Two aspects must be kept in mind when interpreting the results of this study. Firstly, the ability to detect selection on floral traits may be strongly dependent on variations in the abundance of pollinators, as emphasized by Wilson (1995b). I have censused L. latifolia pollinators at the study locality every year in the period 1982–1987 (Herrera, 1988), in 1991 (Herrera, 2000), and again during 1996–1998 (C. M. Herrera, unpublished data), thus spanning a 17-year period. These long-term data reveal that abundance and composition of the pollinators of L. latifolia fluctuate from year to year at the study locality, hence the likelihood of detecting selection may likewise vary. Some results shown here may therefore be contingent on pollinators being very abundant during the study year, as noted earlier. Were this the case, however, it must be emphasized that there are reasons to suspect that similar results would be obtained in other years as well, and are probably not unusual for the L. latifolia population studied. Although I did not conduct pollinator censuses during this study, my subjective impression in the field was that pollinator abundance in 2000 was not above the average levels for the period 1982–1998. A second aspect to be considered is that results of this investigation might be dependent on aspects of the experimental design used.

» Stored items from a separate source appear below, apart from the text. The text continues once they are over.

(** The part of [DDCalc.hpp] the program calls.  Handles are [int]s.  The
    getters fill their reference arguments, here returned as a record.  The
    five per-detector accessors appear as arguments of one [printf], where
    C++ leaves their order of evaluation open: they are reads of the state. *)
Class DDCalcLib {F : FloatOps} : Type := {
  lib_state : Type;
  InitHalo : lib_state -> Z * lib_state;
  InitWIMP : lib_state -> Z * lib_state;
  XENON100_2012_Init : lib_state -> Z * lib_state;
  LUX_2013_Init : lib_state -> Z * lib_state;
  SuperCDMS_2014_Init : lib_state -> Z * lib_state;
  SIMPLE_2014_Init : lib_state -> Z * lib_state;
  SetWIMP_mG : Z -> CouplingSet -> lib_state -> lib_state;
  SetWIMP_mfa : Z -> CouplingSet -> lib_state -> lib_state;
  GetWIMP_mfa : Z -> lib_state -> CouplingSet * lib_state;
  GetWIMP_mG : Z -> lib_state -> CouplingSet * lib_state;
  CalcRates : Z -> Z -> Z -> lib_state -> lib_state;
  Events : Z -> lib_state -> Z;
  Background : Z -> lib_state -> double;
  Signal : Z -> lib_state -> double;
  LogLikelihood : Z -> lib_state -> double;
  ScaleToPValue : Z -> lib_state -> double;
  FreeAll : lib_state -> lib_state
}.

(** A computation returns, leaves the process through [exit], or is a loop
    cut short by the bound of the model. *)
Inductive Outcome (A : Type) : Type :=
| Return (a : A)
| Exit (code : Z)
| OutOfFuel.
Arguments Return {A} a.
Arguments Exit {A} code.
Arguments OutOfFuel {A}.

(** The handles [main] keeps in [Halo], [WIMP], [XENON], [LUX], [SCDMS]
    and [SIMPLE]. *)
Record Handles : Type := mkHandles {
  Halo : Z;
  WIMP : Z;
  XENON : Z;
  LUX : Z;
  SCDMS : Z;
  SIMPLE : Z
}.

(** ** A small instance, to run the program on concrete input *)

(** Doubles that are the text handed to [strtod]; nothing overflows. *)
Definition text_float : FloatOps := {|
  double := string;
  dzero := "0.0";
  strtod := string_of_list_ascii;
  is_huge := fun _ => false
|}.

(** A library that numbers its objects from 1 and stores the couplings of
    the WIMP as they were given. *)
Record toy_state : Type := mkToy {
  toy_next : Z;
  toy_wimp : @CouplingSet text_float
}.

Definition toy_init (s : toy_state) : Z * toy_state :=
  (toy_next s, mkToy (toy_next s + 1) (toy_wimp s)).

Definition toy_lib : @DDCalcLib text_float := {|
  lib_state := toy_state;
  InitHalo := toy_init;
  InitWIMP := toy_init;
  XENON100_2012_Init := toy_init;
  LUX_2013_Init := toy_init;
  SuperCDMS_2014_Init := toy_init;
  SIMPLE_2014_Init := toy_init;
  SetWIMP_mG := fun _ cs s => mkToy (toy_next s) cs;
  SetWIMP_mfa := fun _ cs s => mkToy (toy_next s) cs;
  GetWIMP_mfa := fun _ s => (toy_wimp s, s);
  GetWIMP_mG := fun _ s => (toy_wimp s, s);
  CalcRates := fun _ _ _ s => s;
  Events := fun _ _ => 0%Z;
  Background := fun _ _ => "0.0";
  Signal := fun _ _ => "0.0";
  LogLikelihood := fun _ _ => "0.0";
  ScaleToPValue := fun _ _ => "1.0";
  FreeAll := fun s => mkToy 1 (toy_wimp s)
|}.
(** [path.extname(p)]: from the last dot of the last path segment to its
    end; empty when the segment has no dot, when its only dot is its
    first character, and for the segment [..]. *)
Definition extname (p : string) : string :=
  let b := basename p in
  match lastIndexOf dot b with
  | None => ""
  | Some 0 => ""
  | Some i => if String.eqb b ".." then ""
              else String.substring i (String.length b - i) b
  end.

(** [path.join(dir, name)] for a relative [dir] and a plain entry name. *)
Definition join (dir name : string) : string :=
  match dir with
  | EmptyString => name
  | _ => dir ++ String sep name
  end.

End Path.

(* ================================================================== *)
(** ** Line classification and language aggregation
       ([analyzeCodeMetrics] of src/server/routes/analyze.js, which the
       server entry point repeats word for word) *)

Module Metrics.

Record SourceFile := { path : string; content : string; size : N }.

Definition languageMap : list (string * string) :=
  [ (".js", "JavaScript"); (".ts", "TypeScript");
    (".jsx", "JavaScript React"); (".tsx", "TypeScript React");
    (".py", "Python"); (".java", "Java"); (".cpp", "C++"); (".cc", "C++");
    (".cxx", "C++"); (".c", "C"); (".h", "C/C++ Header");
    (".hpp", "C++ Header"); (".cs", "C#"); (".go", "Go"); (".rs", "Rust");
    (".rb", "Ruby"); (".php", "PHP"); (".swift", "Swift");
    (".kt", "Kotlin"); (".scala", "Scala"); (".r", "R");
    (".m", "Objective-C") ].
(** X23. After a run of the worker that wrote the readiness marker,
    the hook, given the same session and log path, prints the path of
    the handover document of that session, removes the marker and
    leaves the document in place. *)
Theorem worker_then_inject
    (argv : list string) (w : world) (prog sid tp : string) (rest : list string)
    (content : string) (d : list (string * json)) :
  argv = prog :: sid :: tp :: rest ->
  sid <> "" -> tp <> "" ->
  dict_get d "session_id" = Some (JStr sid) ->
  dict_get d "transcript_path" = Some (JStr tp) ->
  In (EvWriteText (ready_marker sid) content) (new_events w (main' argv w).1) ->
  inject (Some (JObj d)) (main' argv w).1
  = (unlink (ready_marker sid) (main' argv w).1,
     ["[HANDOVER] Read this file: " +:+ path_str (handover_path tp sid)],
     Returns)
  /\ files (unlink (ready_marker sid) (main' argv w).1) !! handover_path tp sid
     = files (main' argv w).1 !! handover_path tp sid
  /\ files (unlink (ready_marker sid) (main' argv w).1) !! ready_marker sid = None.
Proof.
  intros Hargv Hsid Htp Hs Ht Hin.
  destruct (marker_and_document argv w prog sid tp rest content Hargv Hin)
    as (Hm & doc & Hd).
  split; [|split].
  - rewrite (inject_main_session d sid tp _ Hs Ht Hsid Htp), Hm, Hd. reflexivity.
  - apply lookup_delete_ne. discriminate.
  - apply lookup_delete_eq.
Qed.

End InjectProperties.

(** ** The further properties on sample runs *)

Lemma pass1_failure_keeps_document_witness :
  files (sample_main (scripted (Completed 1 "partial") TimeoutExpired) merged_world).1
    !! handover_path "/p/s1.jsonl" "s1"
  = files merged_world !! handover_path "/p/s1.jsonl" "s1".
Proof.
  refine (proj1 (pass1_failure_keeps_document no_str
                   (scripted (Completed 1 "partial") TimeoutExpired)
                   sample_isoformat sample_mkdtemp sample_argv merged_world
                   "handover_worker.py" "s1" "/p/s1.jsonl" [] eq_refl _)).
  eexists _, _, 1%Z, "partial". split.
  - vm_compute. do 4 right. left. reflexivity.
  - left. discriminate.
Defined.

Lemma timeout_keeps_document_witness :
  files (sample_main (scripted (Completed 0 "# New") TimeoutExpired) merged_world).1
    !! handover_path "/p/s1.jsonl" "s1"
  = files merged_world !! handover_path "/p/s1.jsonl" "s1".
Proof.
  refine (proj1 (timeout_keeps_document no_str
                   (scripted (Completed 0 "# New") TimeoutExpired)
                   sample_isoformat sample_mkdtemp sample_argv merged_world
                   "handover_worker.py" "s1" "/p/s1.jsonl" [] eq_refl _)).
  eexists _, _. vm_compute. do 8 right. left. reflexivity.
Defined.

Lemma exception_keeps_document_witness :
  exists n,
    files (sample_main
             (scripted (Failed "FileNotFoundError" "claude not found") TimeoutExpired)
             fresh_world).1 !! error_log "/p/s1.jsonl" "s1"
    = Some (log_entry (sample_isoformat n)
              ("FileNotFoundError" +:+ ": " +:+ "claude not found")).
Proof.
  refine (proj2 (proj2 (proj2 (exception_keeps_document no_str
                   (scripted (Failed "FileNotFoundError" "claude not found")
                      TimeoutExpired)
                   sample_isoformat sample_mkdtemp sample_argv fresh_world
                   "handover_worker.py" "s1" "/p/s1.jsonl" []
                   "FileNotFoundError" "claude not found" eq_refl _)))).
  eexists _, _. vm_compute. do 4 right. left. reflexivity.
Defined.

Lemma merge_success_document_witness :
  files (sample_main (scripted (Completed 0 "# New") (Completed 0 "# Merged ")) merged_world).1
    !! handover_path "/p/s1.jsonl" "s1" = Some "# Merged".
Proof.
  refine (proj1 (merge_success_document no_str
                   (scripted (Completed 0 "# New") (Completed 0 "# Merged "))
                   sample_isoformat sample_mkdtemp sample_argv merged_world
                   "handover_worker.py" "s1" "/p/s1.jsonl" []
                   "# New" "# Merged" eq_refl _ _)).
  - eexists _, _, "# New". split; [|split].
    + vm_compute. do 4 right. left. reflexivity.
    + vm_compute. reflexivity.
    + discriminate.
  - eexists _, _, "# Merged ". split; [|split].
    + vm_compute. do 8 right. left. reflexivity.
    + vm_compute. reflexivity.
    + discriminate.
Defined.

Lemma scratch_directory_removed_witness :
  files (sample_main (scripted TimeoutExpired TimeoutExpired) fresh_world).1
    !! InDir "/tmp/handover_1" "transcript.txt" = None.
Proof.
  refine (proj2 (proj2 (proj2 (scratch_directory_removed no_str
                   (scripted TimeoutExpired TimeoutExpired)
                   sample_isoformat sample_mkdtemp sample_argv fresh_world _)))
            "transcript.txt").
  vm_compute. discriminate.
Defined.

Lemma final_status_is_terminal_witness :
  exists st,
    status_file (sample_main (scripted TimeoutExpired TimeoutExpired) fresh_world).1
    = Some st
    /\ session_id st = "s1"
    /\ (phase st = "done" \/ phase st = "error").
Proof.
  refine (final_status_is_terminal no_str (scripted TimeoutExpired TimeoutExpired)
            sample_isoformat sample_mkdtemp sample_argv fresh_world
            "handover_worker.py" "s1" "/p/s1.jsonl" [] eq_refl _).
  vm_compute. discriminate.
Defined.



Lemma statuses_written_witness :
  session_id (Status "pass1" 1 2 "s1" (sample_isoformat 0) "") = "s1".
Proof.
  refine (proj1 (statuses_written no_str
                   (scripted (Completed 0 "# New") (Completed 0 "# Merged"))
                   sample_isoformat sample_mkdtemp sample_argv merged_world
                   "handover_worker.py" "s1" "/p/s1.jsonl" []
                   (Status "pass1" 1 2 "s1" (sample_isoformat 0) "") eq_refl _)).
  vm_compute. right. left. reflexivity.
Defined.

Lemma generator_called_at_most_twice_witness :
  let evs :=
    new_events merged_world
      (sample_main (scripted (Completed 0 "# New") (Completed 0 "# Merged"))
         merged_world).1 in
  generator_calls evs = []
  \/ (exists sf tf r, generator_calls evs = [(ExtractPrompt sf tf, 180%Z, r)])
  \/ (exists sf tf out ef ff r,
        generator_calls evs
        = [(ExtractPrompt sf tf, 180%Z, Completed 0 out); (MergePrompt ef ff, 120%Z, r)]
        /\ strip out <> ""
        /\ (exists prior,
              files merged_world !! handover_path "/p/s1.jsonl" "s1" = Some prior
              /\ prior <> "")).
Proof.
  exact (generator_called_at_most_twice no_str
           (scripted (Completed 0 "# New") (Completed 0 "# Merged"))
           sample_isoformat sample_mkdtemp sample_argv merged_world
           "handover_worker.py" "s1" "/p/s1.jsonl" [] eq_refl).
Defined.
Lemma truncate_short_id (s : list N) : (length s <= 300)%nat -> truncate s = s.
Proof.
  intros Hlen. unfold truncate, maxGraphemes.
  by rewrite (proj2 (Nat.ltb_ge _ _)).
Qed.

Lemma truncate_length_le (s : list N) : (length (truncate s) <= 303)%nat.
Proof.
  destruct (Nat.le_gt_cases (length s) 300) as [Hle | Hgt].
  - rewrite truncate_short_id by done. lia.
  - rewrite truncate_long by done. rewrite length_app, length_take.
    change (length (js "...")) with 3%nat. lia.
Qed.

(** X1.  The capped description never has more than 303 code units; it
    has more than 300 exactly when the input had; and capping twice is
    capping once. *)
Theorem truncate_bounded_idempotent (s : list N) :
  (length (truncate s) <= 303)%nat /\
  ((300 < length (truncate s))%nat <-> (300 < length s)%nat) /\
  truncate (truncate s) = truncate s.
Proof.
  split; [apply truncate_length_le|].
  destruct (Nat.le_gt_cases (length s) 300) as [Hle | Hgt].
  - rewrite !truncate_short_id by (rewrite ?truncate_short_id; done). tauto.
  - assert (Hlen : length (take 300 s ++ js "...") = 303%nat).
    { rewrite length_app, length_take.
    change (length (js "...")) with 3%nat. lia. }
    rewrite (truncate_long s) by done. split; [rewrite Hlen; lia|].
    rewrite truncate_long by (rewrite Hlen; lia).
    rewrite take_app_le by (rewrite length_take; lia).
    by rewrite take_take.
Qed.

(** X2.  The cap cuts between code units, whatever they are: of a
    string of more than 300 units the first 300 are kept as they are
    and unit 300 is a full stop.  So when unit 299 is the high half of a
    surrogate pair, the result holds that half without its low half. *)
Theorem truncate_cuts_code_units (s : list N) (c : N) :
  (300 < length s)%nat ->
  s !! 299%nat = Some c ->
  is_high_surrogate c = true ->
  (forall i, (i < 300)%nat -> truncate s !! i = s !! i) /\
  truncate s !! 299%nat = Some c /\
  truncate s !! 300%nat = Some 46 /\
  (forall d, truncate s !! 300%nat = Some d -> is_low_surrogate d = false).
Proof.
  intros Hlen Hc Hhigh. rewrite truncate_long by done.
  assert (Hkeep : forall i, (i < 300)%nat -> (take 300 s ++ js "...") !! i = s !! i).
  { intros i Hi. rewrite lookup_app_l by (rewrite length_take; lia).
    by apply lookup_take_lt. }
  assert (Hdot : (take 300 s ++ js "...") !! 300%nat = Some 46).
  { rewrite lookup_app_r by (rewrite length_take; lia).
    rewrite length_take. by replace (300 - 300 `min` length s)%nat with 0%nat by lia. }
  split; [exact Hkeep|]. split; [by rewrite Hkeep by lia|]. split; [exact Hdot|].
  intros d. rewrite Hdot. by intros [= <-].
Qed.

(** A description whose units 299 and 300 are the halves of an emoji. *)
Lemma truncate_cuts_code_units_witness :
  truncate Cases.long_description !! 299%nat = Some 55357 /\
  truncate Cases.long_description !! 300%nat = Some 46.
Proof.
  destruct (truncate_cuts_code_units Cases.long_description 55357) as (_ & H299 & H300 & _);
    [cbn; lia | reflexivity | reflexivity |].
  split; [exact H299 | exact H300].
Defined.

(** ** Data URIs without a payload *)

(** X3.  A text without a comma is not a data URI for
    [convertDataURIToUint8Array]: [split(',')[1]] is [undefined], [atob]
    is given the text ["undefined"] and throws.  A text that ends right
    after its only comma decodes to the empty array. *)
Theorem data_uri_needs_a_comma (dataURI : list N) (s : State) :
  44 ∉ dataURI ->
  convertDataURIToUint8Array dataURI s
  = (Thrown (DOMException (js "InvalidCharacterError")), s) /\
  convertDataURIToUint8Array (dataURI ++ js ",") s = (Returned [], s).
Proof.
  intros Hno. unfold convertDataURIToUint8Array. split.
  - by rewrite DataUriFacts.split_no_sep.
  - change (dataURI ++ js ",") with (dataURI ++ 44 :: []).
    by rewrite DataUriFacts.split_app.
Qed.

(** A path in place of a data URI. *)
Lemma data_uri_needs_a_comma_witness :
  convertDataURIToUint8Array (js "today/todays_image.jpg") Scenario.fresh
  = (Thrown (DOMException (js "InvalidCharacterError")), Scenario.fresh).
Proof.
  apply (data_uri_needs_a_comma (js "today/todays_image.jpg") Scenario.fresh).
  intros Hin. apply list_elem_of_In in Hin. cbn in Hin.
  repeat (destruct Hin as [Hin|Hin]; [discriminate|]). done.
Defined.

(** X4.  Only the text between the first and the second comma is
    decoded: whatever follows a second comma is ignored. *)
Theorem data_uri_second_segment_only (header payload rest : list N) (s : State) :
  44 ∉ header -> 44 ∉ payload ->
  convertDataURIToUint8Array (header ++ js "," ++ payload ++ js "," ++ rest) s
  = convertDataURIToUint8Array (header ++ js "," ++ payload) s.
Proof.
  intros Hh Hp. unfold convertDataURIToUint8Array.
  change (header ++ js "," ++ payload ++ js "," ++ rest)
    with (header ++ 44 :: (payload ++ 44 :: rest)).
  change (header ++ js "," ++ payload) with (header ++ 44 :: payload).
  rewrite (DataUriFacts.split_app 44 header (payload ++ 44 :: rest)) by done.
  rewrite (DataUriFacts.split_app 44 payload rest) by done.
  rewrite (DataUriFacts.split_app 44 header payload) by done.
  rewrite (DataUriFacts.split_no_sep 44 payload) by done. reflexivity.
Qed.

(** A data URI with a second comma. *)
Lemma data_uri_second_segment_only_witness :
  convertDataURIToUint8Array (js "data:image/jpg;base64,WA==,TWFu") Scenario.fresh
  = (Returned (Base64.bytes_of "X"), Scenario.fresh).
Proof.
  refine (eq_trans (data_uri_second_segment_only (js "data:image/jpg;base64") (js "WA==")
                      (js "TWFu") Scenario.fresh _ _) _).
  - intros Hin. apply list_elem_of_In in Hin. cbn in Hin.
    repeat (destruct Hin as [Hin|Hin]; [discriminate|]). done.
  - intros Hin. apply list_elem_of_In in Hin. cbn in Hin.
    repeat (destruct Hin as [Hin|Hin]; [discriminate|]). done.
  - reflexivity.
Defined.

(** ** The folder check *)

(** X5.  The folder check calls [mkdirSync] exactly when neither a
    directory nor a file named ['today'] is there.  When a directory of
    that name exists the check does nothing; when a regular file of that
    name exists it does nothing either, so no folder is made and
    ['today'] is still not a directory afterwards. *)
Theorem folder_check_settles (s : State) :
  (todayFolder ∈ dirs s \/ is_Some (files s !! todayFolder) ->
     ensureTodayFolder s = (Returned tt, s)) /\
  (todayFolder ∉ dirs s -> is_Some (files s !! todayFolder) ->
     (todayFolder ∉ dirs (snd (ensureTodayFolder s))) /\
     trace (snd (ensureTodayFolder s)) = trace s) /\
  (todayFolder ∉ dirs s -> files s !! todayFolder = None ->
     trace (snd (ensureTodayFolder s)) = trace s ++ [Mkdir todayFolder] /\
     files (snd (ensureTodayFolder s)) = files s).
Proof.
  assert (Hpresent : todayFolder ∈ dirs s \/ is_Some (files s !! todayFolder) ->
                     ensureTodayFolder s = (Returned tt, s)).
  { intros Hhere. rewrite ensureTodayFolder_eq. unfold prepared.
    destruct Hhere as [Hdir | Hfile].
    - by rewrite bool_decide_eq_true_2.
    - by rewrite (bool_decide_eq_true_2 (is_Some _)), orb_true_r. }
  split; [exact Hpresent|]. split.
  - intros Hnotin Hfile. by rewrite Hpresent by (by right).
  - intros Hnotin Hnofile. rewrite ensureTodayFolder_eq. unfold prepared.
    rewrite bool_decide_eq_false_2 by done.
    rewrite bool_decide_eq_false_2; [done|]. rewrite Hnofile. by intros [? [=]].
Qed.

(** ** The inference key and odd answers *)

(** X6.  Without an inference key [getImageDescription] throws before
    it reads the image or sends anything; in [getPostText] this happens
    only after the image has been downloaded, and the run returns the
    description placeholder without a call to the inference service. *)
Theorem missing_token_fails_after_download w s s1 :
  truthy (token w) = false ->
  truthy (bskyHandle w) = true -> truthy (bskyPassword w) = true ->
  step1 w (prepared s) = (Returned (Continue tt), s1) ->
  getImageDescription w s1 = (Thrown (Error (js "Azure API token is not defined")), s1) /\
  getPostText w s
  = (Returned (js "Error getting image description."),
     record_event (ConsoleError (js "Error getting image description.")) s1).
Proof.
  intros Htoken Hhandle Hpassword Hstep1.
  assert (Hdesc : getImageDescription w s1
                  = (Thrown (Error (js "Azure API token is not defined")), s1)).
  { unfold getImageDescription. by rewrite Htoken. }
  split; [exact Hdesc|].
  rewrite getPostText_eq, Hhandle, Hpassword, Hstep1, step2_eq, Hdesc. reflexivity.
Qed.

(** An environment without [KEY_GITHUB_TOKEN]. *)
Lemma missing_token_fails_after_download_witness :
  trace (snd (getPostText Cases.no_token Scenario.fresh))
  = [Mkdir todayFolder; HttpsGet imageUrl; CreateWriteStream imageDest;
     ConsoleLog (js "Image downloaded to: today/todays_image.jpg");
     ConsoleError (js "Error getting image description.")].
Proof.
  rewrite (proj2 (missing_token_fails_after_download Cases.no_token Scenario.fresh
                    (snd (step1 Cases.no_token (prepared Scenario.fresh)))
                    eq_refl eq_refl eq_refl eq_refl)).
  reflexivity.
Defined.
(** * SMI2021 bootloader (smi2021_bl.c): a shallow embedding and its properties

    The driver uploads a firmware image to the EasyCAP bootloader device with
    USB control transfers, after probing which firmware files the host has.
    The C code is embedded as functions in a state monad over the driver's
    global variables and a log of the calls it makes to the kernel
    (request_firmware, release_firmware, usb_control_msg).  Calls to dev_info
    and dev_err only write to the kernel log and are left out. *)

From Stdlib Require Import ZArith.
From Stdlib.Strings Require Import Byte.
From stdpp Require Import base numbers option list strings gmap.

Local Open Scope Z_scope.

(** ** Constants *)

Definition FIRMWARE_CHUNK_SIZE : Z := 62.
Definition FIRMWARE_HEADER_SIZE : Z := 2.

(** errno values of include/uapi/asm-generic/errno-base.h *)
Definition ENOENT : Z := 2.
Definition ENODEV : Z := 19.

(** bmRequestType bits of include/uapi/linux/usb/ch9.h *)
Definition USB_DIR_OUT : Z := 0.
Definition USB_DIR_IN : Z := 0x80.
Definition USB_TYPE_VENDOR : Z := Z.shiftl 0x02 5.
Definition USB_RECIP_DEVICE : Z := 0x00.

(** ** Machine integers *)

(** [int] is 32 bits wide, two's complement. *)
Definition INT_MAX : Z := 2 ^ 31 - 1.
Definition int_wrap (z : Z) : Z := (z + 2 ^ 31) mod 2 ^ 32 - 2 ^ 31.

(** [unsigned int], the type of the module parameter. *)
Definition uint_wrap (z : Z) : Z := z mod 2 ^ 32.

(** [size_t] on a 64-bit kernel; on a 32-bit kernel the conversion of a
    non-negative [int] is the identity as well. *)
Definition BITS_PER_LONG : Z := 64.
Definition to_size_t (z : Z) : Z := z mod 2 ^ BITS_PER_LONG.

#[global] Instance byte_inhabited : Inhabited byte := populate x00.

Definition byte_val (b : byte) : Z := Z.of_N (Byte.to_N b).
(* ===== verification/Memif.v ===== *)
(** * Shared memory layout of the fast path ([tas/include/tas_memif.h])

    The flow state registers, the flow hash table entries and the constants the
    fast path uses.  Every field is a [Z] of the width the header gives it; the
    operations of the other files wrap the results of their arithmetic. *)
From S2P Require Import Prelude.

(** Flow state registers, [struct flextcp_pl_flowst].  The spin lock has no
    field: a handler holds it from its first to its last access, so a handler is
    one atomic step on its flow. *)
Record flowst : Type := mk_flowst {
  (* read-only fields *)
  fs_opaque : Z;
  fs_rx_base_sp : Z;
  fs_tx_base : Z;
  fs_rx_len : Z;
  fs_tx_len : Z;
  fs_local_ip : Z;
  fs_remote_ip : Z;
  fs_local_port : Z;
  fs_remote_port : Z;
  fs_remote_mac : Z;
  fs_db_id : Z;
  fs_flow_group : Z;
  fs_bump_seq : Z;
  (* read-write fields *)
  fs_rx_avail : Z;
  fs_rx_next_pos : Z;
  fs_rx_next_seq : Z;
  fs_rx_remote_avail : Z;
  fs_rx_dupack_cnt : Z;
  fs_rx_ooo_start : Z;
  fs_rx_ooo_len : Z;
  fs_tx_avail : Z;
  fs_tx_sent : Z;
  fs_tx_next_pos : Z;
  fs_tx_next_seq : Z;
  fs_tx_next_ts : Z;
  fs_tx_rate : Z;
  fs_cnt_tx_drops : Z;
  fs_cnt_rx_acks : Z;
  fs_cnt_rx_ack_bytes : Z;
  fs_cnt_rx_ecn_bytes : Z;
  fs_rtt_est : Z
}.

#[export] Instance eta_flowst : Eta flowst := fun r =>
  mk_flowst (fs_opaque r) (fs_rx_base_sp r) (fs_tx_base r) (fs_rx_len r) (fs_tx_len r)
    (fs_local_ip r) (fs_remote_ip r) (fs_local_port r) (fs_remote_port r)
    (fs_remote_mac r) (fs_db_id r) (fs_flow_group r) (fs_bump_seq r) (fs_rx_avail r)
    (fs_rx_next_pos r) (fs_rx_next_seq r) (fs_rx_remote_avail r) (fs_rx_dupack_cnt r)
    (fs_rx_ooo_start r) (fs_rx_ooo_len r) (fs_tx_avail r) (fs_tx_sent r)
    (fs_tx_next_pos r) (fs_tx_next_seq r) (fs_tx_next_ts r) (fs_tx_rate r)
    (fs_cnt_tx_drops r) (fs_cnt_rx_acks r) (fs_cnt_rx_ack_bytes r)
    (fs_cnt_rx_ecn_bytes r) (fs_rtt_est r).

Definition FLEXNIC_PL_FLOWST_NUM : Z := 128 * 1024.
Definition FLEXNIC_PL_FLOWHT_ENTRIES : Z := FLEXNIC_PL_FLOWST_NUM * 2.
Definition FLEXNIC_PL_FLOWHT_NBSZ : nat := 4.

Definition FLEXNIC_PL_FLOWST_SLOWPATH : Z := 1.
Definition FLEXNIC_PL_FLOWST_ECN : Z := 8.
Definition FLEXNIC_PL_FLOWST_TXFIN : Z := 16.
Definition FLEXNIC_PL_FLOWST_RXFIN : Z := 32.
(** [~63ULL] *)
Definition FLEXNIC_PL_FLOWST_RX_MASK : Z := 18446744073709551552.

Definition FLEXNIC_PL_FLOWHTE_VALID : Z := 2147483648.
Definition FLEXNIC_PL_FLOWHTE_POSSHIFT : Z := 29.

(** Flow lookup table entry, [struct flextcp_pl_flowhte]. *)
Record flowhte : Type := mk_flowhte {
  fe_flow_id : Z;
  fe_flow_hash : Z
}.

(** Application receive queue entry, [struct flextcp_pl_arx]. *)
Record arx : Type := mk_arx {
  arx_type : Z;
  arx_opaque : Z;
  arx_rx_bump : Z;
  arx_rx_pos : Z;
  arx_tx_bump : Z;
  arx_flags : Z
}.
Definition FLEXTCP_PL_ARX_CONNUPDATE : Z := 1.
Definition FLEXTCP_PL_ARX_FLRXDONE : Z := 1.

(** Application transmit queue entry, [struct flextcp_pl_atx]. *)
Record atx : Type := mk_atx {
  atx_type : Z;
  atx_rx_bump : Z;
  atx_tx_bump : Z;
  atx_flow_id : Z;
  atx_bump_seq : Z;
  atx_flags : Z
}.
#[export] Instance eta_atx : Eta atx := fun r =>
  mk_atx (atx_type r) (atx_rx_bump r) (atx_tx_bump r) (atx_flow_id r) (atx_bump_seq r) (atx_flags r).
Definition FLEXTCP_PL_ATX_CONNUPDATE : Z := 1.
Definition FLEXTCP_PL_ATX_FLTXDONE : Z := 1.

(** The value of every field fits the C type of its declaration. *)
Record flowst_typed (fs : flowst) : Prop := {
  ty_rx_base_sp : in64 (fs_rx_base_sp fs);
  ty_rx_len : in32 (fs_rx_len fs);
  ty_tx_len : in32 (fs_tx_len fs);
  ty_bump_seq : in16 (fs_bump_seq fs);
  ty_rx_avail : in32 (fs_rx_avail fs);
  ty_rx_next_pos : in32 (fs_rx_next_pos fs);
  ty_rx_next_seq : in32 (fs_rx_next_seq fs);
  ty_rx_remote_avail : in32 (fs_rx_remote_avail fs);
  ty_rx_dupack_cnt : in32 (fs_rx_dupack_cnt fs);
  ty_rx_ooo_start : in32 (fs_rx_ooo_start fs);
  ty_rx_ooo_len : in32 (fs_rx_ooo_len fs);
  ty_tx_avail : in32 (fs_tx_avail fs);
  ty_tx_sent : in32 (fs_tx_sent fs);
  ty_tx_next_pos : in32 (fs_tx_next_pos fs);
  ty_tx_next_seq : in32 (fs_tx_next_seq fs);
  ty_rtt_est : in32 (fs_rtt_est fs)
}.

From an evolutionary viewpoint, it is differences between individual plants in reproductive success, not between individual flowers, that matters. Results of this study, based on between-flower comparisons, need to be corroborated in a between-plant context before rigorous evolutionary inferences can be done. In short, it is not possible to know if the irrelevance of corolla morphology for the pollination success of L. latifolia flowers found in this study would persist in years with fewer pollinators, or in populations where pollinators are consistently scarcer than in the Aguaderillos site (e.g. populations on arid slopes, located well away from permanent streams; Herrera, 1988), and/or if whole plants, rather than single flowers, were the experimental units chosen. Future studies will consider these two possibilities.